• _Problem statement_: Of all the entries below, only the lines from the one with "s_add : scalar_scope." up to and including the one with "s_of_nat := fun" are to be duplicated exactly.

*** Data supplied

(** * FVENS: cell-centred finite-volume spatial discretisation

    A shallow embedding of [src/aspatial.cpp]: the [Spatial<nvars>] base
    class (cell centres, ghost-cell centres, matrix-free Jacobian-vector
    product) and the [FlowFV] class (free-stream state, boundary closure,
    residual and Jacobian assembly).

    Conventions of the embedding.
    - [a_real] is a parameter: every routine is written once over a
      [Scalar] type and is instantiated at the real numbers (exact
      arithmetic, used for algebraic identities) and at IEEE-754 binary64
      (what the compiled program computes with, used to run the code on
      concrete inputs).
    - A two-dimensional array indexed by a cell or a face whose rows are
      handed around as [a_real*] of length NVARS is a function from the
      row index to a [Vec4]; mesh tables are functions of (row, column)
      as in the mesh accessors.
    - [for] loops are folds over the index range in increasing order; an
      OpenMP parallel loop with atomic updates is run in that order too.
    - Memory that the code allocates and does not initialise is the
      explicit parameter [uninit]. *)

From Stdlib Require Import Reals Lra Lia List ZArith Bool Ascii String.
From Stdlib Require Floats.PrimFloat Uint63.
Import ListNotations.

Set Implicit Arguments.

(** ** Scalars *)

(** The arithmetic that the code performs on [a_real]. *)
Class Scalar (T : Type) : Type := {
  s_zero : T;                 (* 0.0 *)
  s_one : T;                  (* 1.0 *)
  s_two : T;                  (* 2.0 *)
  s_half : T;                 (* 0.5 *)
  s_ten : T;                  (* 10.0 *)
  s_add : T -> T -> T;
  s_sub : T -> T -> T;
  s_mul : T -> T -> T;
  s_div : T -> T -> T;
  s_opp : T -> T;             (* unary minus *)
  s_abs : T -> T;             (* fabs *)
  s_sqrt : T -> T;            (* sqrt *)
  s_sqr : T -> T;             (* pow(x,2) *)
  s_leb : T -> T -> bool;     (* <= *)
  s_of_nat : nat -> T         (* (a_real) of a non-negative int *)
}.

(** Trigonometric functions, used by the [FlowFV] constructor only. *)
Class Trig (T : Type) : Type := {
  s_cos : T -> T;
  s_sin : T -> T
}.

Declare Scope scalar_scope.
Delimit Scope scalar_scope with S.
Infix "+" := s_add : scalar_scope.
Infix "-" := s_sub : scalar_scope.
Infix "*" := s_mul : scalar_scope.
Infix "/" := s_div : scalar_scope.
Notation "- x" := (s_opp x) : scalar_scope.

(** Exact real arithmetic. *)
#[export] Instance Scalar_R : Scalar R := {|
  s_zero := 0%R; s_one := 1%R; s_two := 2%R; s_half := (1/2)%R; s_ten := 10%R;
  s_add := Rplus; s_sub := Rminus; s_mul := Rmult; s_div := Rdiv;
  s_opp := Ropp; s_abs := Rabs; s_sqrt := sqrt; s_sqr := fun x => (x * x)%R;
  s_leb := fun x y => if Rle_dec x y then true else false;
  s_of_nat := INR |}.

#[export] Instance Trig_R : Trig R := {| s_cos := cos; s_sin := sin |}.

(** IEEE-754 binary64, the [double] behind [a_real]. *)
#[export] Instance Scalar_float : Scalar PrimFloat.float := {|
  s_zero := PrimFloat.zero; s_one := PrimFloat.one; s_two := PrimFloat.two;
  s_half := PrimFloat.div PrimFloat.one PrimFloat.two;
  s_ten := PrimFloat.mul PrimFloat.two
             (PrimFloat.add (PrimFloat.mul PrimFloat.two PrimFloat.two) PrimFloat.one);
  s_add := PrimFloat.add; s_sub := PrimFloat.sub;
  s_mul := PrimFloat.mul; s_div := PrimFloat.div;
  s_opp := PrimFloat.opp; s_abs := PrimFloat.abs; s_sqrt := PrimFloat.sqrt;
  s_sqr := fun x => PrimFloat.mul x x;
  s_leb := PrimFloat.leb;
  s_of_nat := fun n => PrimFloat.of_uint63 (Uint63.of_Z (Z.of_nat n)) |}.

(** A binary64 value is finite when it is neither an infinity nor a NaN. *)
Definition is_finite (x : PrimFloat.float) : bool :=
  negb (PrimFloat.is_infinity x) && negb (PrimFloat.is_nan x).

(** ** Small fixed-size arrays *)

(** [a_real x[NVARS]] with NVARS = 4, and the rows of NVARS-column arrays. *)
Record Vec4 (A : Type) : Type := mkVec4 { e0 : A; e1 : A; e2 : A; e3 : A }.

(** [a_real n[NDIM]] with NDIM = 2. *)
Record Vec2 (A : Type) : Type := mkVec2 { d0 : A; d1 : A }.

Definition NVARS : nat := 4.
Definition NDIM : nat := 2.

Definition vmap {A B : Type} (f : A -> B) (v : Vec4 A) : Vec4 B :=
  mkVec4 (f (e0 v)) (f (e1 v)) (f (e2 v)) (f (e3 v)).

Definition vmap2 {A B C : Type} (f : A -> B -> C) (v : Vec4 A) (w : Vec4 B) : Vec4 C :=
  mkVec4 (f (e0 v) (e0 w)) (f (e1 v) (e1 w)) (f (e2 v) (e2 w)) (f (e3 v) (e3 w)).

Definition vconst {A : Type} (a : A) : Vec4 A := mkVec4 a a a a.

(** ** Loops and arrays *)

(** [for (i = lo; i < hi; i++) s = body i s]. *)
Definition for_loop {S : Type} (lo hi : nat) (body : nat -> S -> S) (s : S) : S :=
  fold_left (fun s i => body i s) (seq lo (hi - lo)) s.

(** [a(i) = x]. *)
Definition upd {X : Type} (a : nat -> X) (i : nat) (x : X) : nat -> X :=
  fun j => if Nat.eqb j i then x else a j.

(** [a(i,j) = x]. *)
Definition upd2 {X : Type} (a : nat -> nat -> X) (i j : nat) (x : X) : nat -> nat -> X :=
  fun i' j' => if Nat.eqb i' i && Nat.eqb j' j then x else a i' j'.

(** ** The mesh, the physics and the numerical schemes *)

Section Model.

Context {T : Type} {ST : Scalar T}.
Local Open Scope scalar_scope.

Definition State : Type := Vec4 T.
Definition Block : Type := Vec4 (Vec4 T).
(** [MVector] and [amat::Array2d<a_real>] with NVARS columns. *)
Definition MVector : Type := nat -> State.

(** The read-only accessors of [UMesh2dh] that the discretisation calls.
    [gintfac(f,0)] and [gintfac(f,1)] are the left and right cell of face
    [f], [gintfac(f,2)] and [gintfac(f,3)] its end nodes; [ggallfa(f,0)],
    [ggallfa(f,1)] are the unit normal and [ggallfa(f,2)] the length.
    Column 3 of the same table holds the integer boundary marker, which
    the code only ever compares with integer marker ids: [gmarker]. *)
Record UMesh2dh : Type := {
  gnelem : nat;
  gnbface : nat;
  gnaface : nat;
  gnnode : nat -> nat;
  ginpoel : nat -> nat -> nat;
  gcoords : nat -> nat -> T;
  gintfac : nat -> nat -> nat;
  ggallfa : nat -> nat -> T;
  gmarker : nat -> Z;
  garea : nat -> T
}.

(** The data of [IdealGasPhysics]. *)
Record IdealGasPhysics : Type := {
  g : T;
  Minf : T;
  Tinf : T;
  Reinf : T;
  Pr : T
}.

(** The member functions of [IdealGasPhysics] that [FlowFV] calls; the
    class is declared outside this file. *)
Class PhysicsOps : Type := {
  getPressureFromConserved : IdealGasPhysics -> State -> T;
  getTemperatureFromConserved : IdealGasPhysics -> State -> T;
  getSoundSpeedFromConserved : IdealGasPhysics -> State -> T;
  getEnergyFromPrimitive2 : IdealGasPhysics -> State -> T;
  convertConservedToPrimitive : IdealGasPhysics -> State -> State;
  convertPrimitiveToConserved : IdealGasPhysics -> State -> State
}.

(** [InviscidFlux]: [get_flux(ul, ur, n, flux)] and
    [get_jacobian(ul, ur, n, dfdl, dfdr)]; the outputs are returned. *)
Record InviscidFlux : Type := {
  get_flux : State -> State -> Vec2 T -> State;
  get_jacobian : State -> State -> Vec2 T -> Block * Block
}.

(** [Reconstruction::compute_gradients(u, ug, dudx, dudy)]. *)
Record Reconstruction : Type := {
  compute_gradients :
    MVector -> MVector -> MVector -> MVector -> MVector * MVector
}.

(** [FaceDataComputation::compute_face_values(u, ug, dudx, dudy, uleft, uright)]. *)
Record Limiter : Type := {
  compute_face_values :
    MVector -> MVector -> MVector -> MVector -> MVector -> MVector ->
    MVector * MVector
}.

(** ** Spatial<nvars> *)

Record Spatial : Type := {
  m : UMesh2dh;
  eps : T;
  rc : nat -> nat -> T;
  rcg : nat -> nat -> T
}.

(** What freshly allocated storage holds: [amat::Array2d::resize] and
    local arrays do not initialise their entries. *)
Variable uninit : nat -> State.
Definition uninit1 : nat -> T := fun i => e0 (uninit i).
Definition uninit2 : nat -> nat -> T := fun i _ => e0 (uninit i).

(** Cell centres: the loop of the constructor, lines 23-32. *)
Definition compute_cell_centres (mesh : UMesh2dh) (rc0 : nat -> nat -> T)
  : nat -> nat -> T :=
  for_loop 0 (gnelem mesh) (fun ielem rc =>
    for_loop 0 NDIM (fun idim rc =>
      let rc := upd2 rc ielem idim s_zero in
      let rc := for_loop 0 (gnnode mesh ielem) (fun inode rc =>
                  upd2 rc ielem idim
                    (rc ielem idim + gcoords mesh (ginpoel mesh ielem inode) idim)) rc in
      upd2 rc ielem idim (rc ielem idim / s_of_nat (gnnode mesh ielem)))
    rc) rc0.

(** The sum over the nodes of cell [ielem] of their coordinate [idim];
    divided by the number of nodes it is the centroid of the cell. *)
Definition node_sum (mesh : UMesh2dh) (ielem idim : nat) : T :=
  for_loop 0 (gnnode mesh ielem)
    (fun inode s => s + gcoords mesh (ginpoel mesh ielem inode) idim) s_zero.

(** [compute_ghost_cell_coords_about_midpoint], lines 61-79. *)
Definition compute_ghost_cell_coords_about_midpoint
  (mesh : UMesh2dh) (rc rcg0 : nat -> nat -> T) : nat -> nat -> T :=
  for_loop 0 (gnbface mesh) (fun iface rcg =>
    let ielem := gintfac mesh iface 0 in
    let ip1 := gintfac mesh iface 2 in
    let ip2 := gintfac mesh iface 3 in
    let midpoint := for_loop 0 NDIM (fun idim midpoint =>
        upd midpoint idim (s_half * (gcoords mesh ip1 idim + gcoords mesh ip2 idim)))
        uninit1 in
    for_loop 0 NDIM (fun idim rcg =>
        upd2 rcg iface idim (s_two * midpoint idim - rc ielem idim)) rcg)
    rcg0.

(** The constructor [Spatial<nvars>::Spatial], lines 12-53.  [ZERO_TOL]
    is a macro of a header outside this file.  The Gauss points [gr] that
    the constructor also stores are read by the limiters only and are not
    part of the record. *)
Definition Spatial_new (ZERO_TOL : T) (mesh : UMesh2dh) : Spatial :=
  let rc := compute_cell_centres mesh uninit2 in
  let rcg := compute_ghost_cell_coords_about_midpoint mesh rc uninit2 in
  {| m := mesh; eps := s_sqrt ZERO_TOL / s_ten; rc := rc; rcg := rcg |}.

******

• _Result of this task_:
Infix "+" := s_add : scalar_scope.
Infix "-" := s_sub : scalar_scope.
Infix "*" := s_mul : scalar_scope.
Infix "/" := s_div : scalar_scope.
Notation "- x" := (s_opp x) : scalar_scope.

(** Exact real arithmetic. *)
#[export] Instance Scalar_R : Scalar R := {|
  s_zero := 0%R; s_one := 1%R; s_two := 2%R; s_half := (1/2)%R; s_ten := 10%R;
  s_add := Rplus; s_sub := Rminus; s_mul := Rmult; s_div := Rdiv;
  s_opp := Ropp; s_abs := Rabs; s_sqrt := sqrt; s_sqr := fun x => (x * x)%R;
  s_leb := fun x y => if Rle_dec x y then true else false;
  s_of_nat := INR |}.

#[export] Instance Trig_R : Trig R := {| s_cos := cos; s_sin := sin |}.

(** IEEE-754 binary64, the [double] behind [a_real]. *)
#[export] Instance Scalar_float : Scalar PrimFloat.float := {|
  s_zero := PrimFloat.zero; s_one := PrimFloat.one; s_two := PrimFloat.two;
  s_half := PrimFloat.div PrimFloat.one PrimFloat.two;
  s_ten := PrimFloat.mul PrimFloat.two
             (PrimFloat.add (PrimFloat.mul PrimFloat.two PrimFloat.two) PrimFloat.one);
  s_add := PrimFloat.add; s_sub := PrimFloat.sub;
  s_mul := PrimFloat.mul; s_div := PrimFloat.div;
  s_opp := PrimFloat.opp; s_abs := PrimFloat.abs; s_sqrt := PrimFloat.sqrt;
  s_sqr := fun x => PrimFloat.mul x x;
  s_leb := PrimFloat.leb;
  s_of_nat := fun n => PrimFloat.of_uint63 (Uint63.of_Z (Z.of_nat n)) |}.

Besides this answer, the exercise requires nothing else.